#### [Goal of the exercise]
Starting at the line that holds "(forall go b'" and stopping at the line that holds "rewrite (proj2 (Z.ltb_lt", restate the records below word for word, with both of those lines included.

#### [Study material]
────

Section grpc_law.
Context `{!Obj D grpc_data} (Hsh : typed_as shape IPPROTO_TCP DPI_PARSER_GRPC grpc_ok).
Lemma grpc_frames_ok w0 a cl m n : forall b x w o len (Q : bool -> world D E -> Prop),
  s_ip_proto (sess w0) = IPPROTO_TCP -> a <> NULL ->
  st DPI_PARSER_GRPC w0 b a (Some (inj x)) w -> grpc_ok x -> bytes m -> 0 <= o -> 0 <= len ->
  o + len + RPC_SLACK <= Z.of_nat (length m) -> len <= Z.of_nat n ->
  (forall go b' x' v, grpc_ok x' -> st DPI_PARSER_GRPC w0 b' a (Some (inj x')) v -> Q go v) ->
  wp (grpc_frames n a cl m o len) Q w.
Proof.
  induction n as [|n IH]; intros b x w o len Q Hipp Ha S Hx Hbm Ho Hl Hr Hn HQ; cbn [grpc_frames]; unfold RPC_SLACK in Hr.
  { rewrite (proj2 (Z.ltb_lt len _)) by (unfold HTTP2_FRAME_HEADER_LENGTH; lia). p1. by eapply HQ. }
  destruct (Z.ltb_spec len HTTP2_FRAME_HEADER_LENGTH) as [|Hlen]; [p1; by eapply HQ|]. unfold HTTP2_FRAME_HEADER_LENGTH in *.
  p1. p1. set (first := cl && _). p1. apply wp_total.
  { destruct first; [|eauto]. apply mem_eq_ok; [done|]. split; [lia|]. change (length http2clientmagic) with 24%nat. lia. }
  intros mg. p1; [repeat p1; by eapply HQ|]. p1.
  assert (exists strm, (if first then Some HTTP2_MAGIC_FRAME_LENGTH else be24 m o) = Some strm /\ 0 <= strm /\ (first = true -> strm = 24)) as (strm & Es & Hs & Hf).
  { destruct first; [by eexists|]. destruct (be24_ok m o Hbm) as (y & Ey & ?); [split; lia|]. exists y. split_and!; [done|lia|done]. }
  eapply wp_lift; [exact Es|]. p1.
  assert (Hrd : forall k, 0 <= k < 9 -> is_Some (if first then Some 0 else ld8 m (o + k))).
  { intros k Hk. destruct first; [eauto|]. destruct (ld8_ok m (o + k) Hbm) as (y & -> & _); [split; lia|]. eauto. }
  apply wp_total; [apply Hrd; lia|]. intros ty. p1. apply wp_total; [apply Hrd; lia|]. intros fl.
  assert (Hh : 0 <= (if first then 0 else 9) <= 9) by (destruct first; lia).
  assert (Hpos : 9 <= (if first then 0 else 9) + strm) by (destruct first; [rewrite Hf by done|]; lia).
  clear Hf Hrd. set (hdr := if first then 0 else 9) in *. clearbody hdr.
  destruct (Z.ltb_spec len (hdr + strm)); [repeat p1; by eapply HQ|]. p1.
  destruct (grpc_frame_ok cl m (o + hdr) strm ty fl x) as (r & Er & Hok); [done|lia|done|unfold RPC_SLACK; lia|done|].
  eapply wp_lift; [exact Er|]. destruct r as [x1|]; [|repeat p1; by eapply HQ]. specialize (Hok x1 eq_refl).
  p1. p1. p1. match goal with |- wp (store_as a ?y) _ _ => assert (Hx2 : grpc_ok y) end.
  { apply grpc_upd_ok; [done|]. intros y (? & ? & ? & ?). by split_and!. }
  p1; [by eapply typed_inj|]. p1. p1; [done|]. eapply IH; try done; unfold RPC_SLACK; lia.
Qed.
Lemma grpc_verdict_ok w0 b a x w cl :
  s_ip_proto (sess w0) = IPPROTO_TCP -> a <> NULL -> st DPI_PARSER_GRPC w0 b a (Some (inj x)) w -> grpc_ok x ->
  wp (grpc_verdict dl a cl) (done_at DPI_PARSER_GRPC w0) w.
Proof.
  intros Hipp Ha S Hx. unfold grpc_verdict. repeat p1; try pdone. eapply typed_inj; [exact Hsh|].
  apply grpc_upd_ok; [done|]. intros y (? & ? & ? & ?). split_and!; try done. apply u32_range.
Qed.
Lemma grpc_runs : runs DPI_PARSER_GRPC (Some free) (grpc_parser dl).
Proof.
  pstart. unfold grpc_parser. eapply wp_with_data; [exact S|exact Hipp|exact Hslot|exact Hsh| | |].
  { intros c s0 Hc Hs0. by split; split_and!. }
  { intros. pdone. }
  intros a' x v Ha Hx Sv. clear S. repeat p1; try pdone.
  eapply grpc_frames_ok; try done; try lia. intros go b' x' v' Hx' Sv'. p1; [by eapply grpc_verdict_ok|prun].
Qed.
End grpc_law.
End laws.
End ParsersRpc.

────

#### [Expected answer]
  (forall go b' x' v, grpc_ok x' -> st DPI_PARSER_GRPC w0 b' a (Some (inj x')) v -> Q go v) ->
  wp (grpc_frames n a cl m o len) Q w.
Proof.
  induction n as [|n IH]; intros b x w o len Q Hipp Ha S Hx Hbm Ho Hl Hr Hn HQ; cbn [grpc_frames]; unfold RPC_SLACK in Hr.
  { rewrite (proj2 (Z.ltb_lt len _)) by (unfold HTTP2_FRAME_HEADER_LENGTH; lia). p1. by eapply HQ. }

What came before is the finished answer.